--- DATASET EXTRACT ---
(* ===== verification/Startup.v ===== *)
(** Starting and ending the process (cmd/gitopia-storaged/start.go, debug.go, prod.go,
    main.go, get_ipfs_cluster_peer_addresses.go; New and Shutdown of
    internal/app/server.go).

    Each goroutine of the error group is a program. The process is a step relation: the
    programs end in any order, the first error cancels the context, and a server or the
    memory monitor only ends without an error once the context is cancelled. The error
    group is that of golang.org/x/sync, the servers are those of net/http: [Shutdown] makes
    [ListenAndServe] return at once. A program runs in one step, when it ends; nothing
    that another goroutine does in between matters to it but the cancellation. *)

From S2P Require Import Prelude GoInt GoStrings StorageFee World StorageManager ChainClient Offsets CacheManager Server WebServer.
From stdpp Require Import functions.

#[local] Open Scope string_scope.

(** * Closing the stop channel of the batch manager *)
Definition is_close_stop (o : Obs) : bool :=
  match o with @Did _ c _ => match c with CloseStopCh => true | _ => false end end.
Definition stop_closed (h : Trace) : bool := existsb is_close_stop h.

(** [defer d()] for a [d] that may panic. *)
Definition deferred {A} (d : Prog unit) (m : Prog A) : Prog A := fun h =>
  let '(o, h') := m h in
  match d h' with
  | (Panic p, h'') => (Panic p, h'')
  | (_, h'') => (o, h'')
  end.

--- EXERCISE OBJECTIVE ---
Start at the first line of the entries and stop at the line with "[ListenAndServe] return at". Retype each of those lines exactly, both ends included.

--- RESPONSE FOR THIS EXERCISE ---
(* ===== verification/Startup.v ===== *)
(** Starting and ending the process (cmd/gitopia-storaged/start.go, debug.go, prod.go,
    main.go, get_ipfs_cluster_peer_addresses.go; New and Shutdown of
    internal/app/server.go).

    Each goroutine of the error group is a program. The process is a step relation: the
    programs end in any order, the first error cancels the context, and a server or the
    memory monitor only ends without an error once the context is cancelled. The error
    group is that of golang.org/x/sync, the servers are those of net/http: [Shutdown] makes
    [ListenAndServe] return at once. A program runs in one step, when it ends; nothing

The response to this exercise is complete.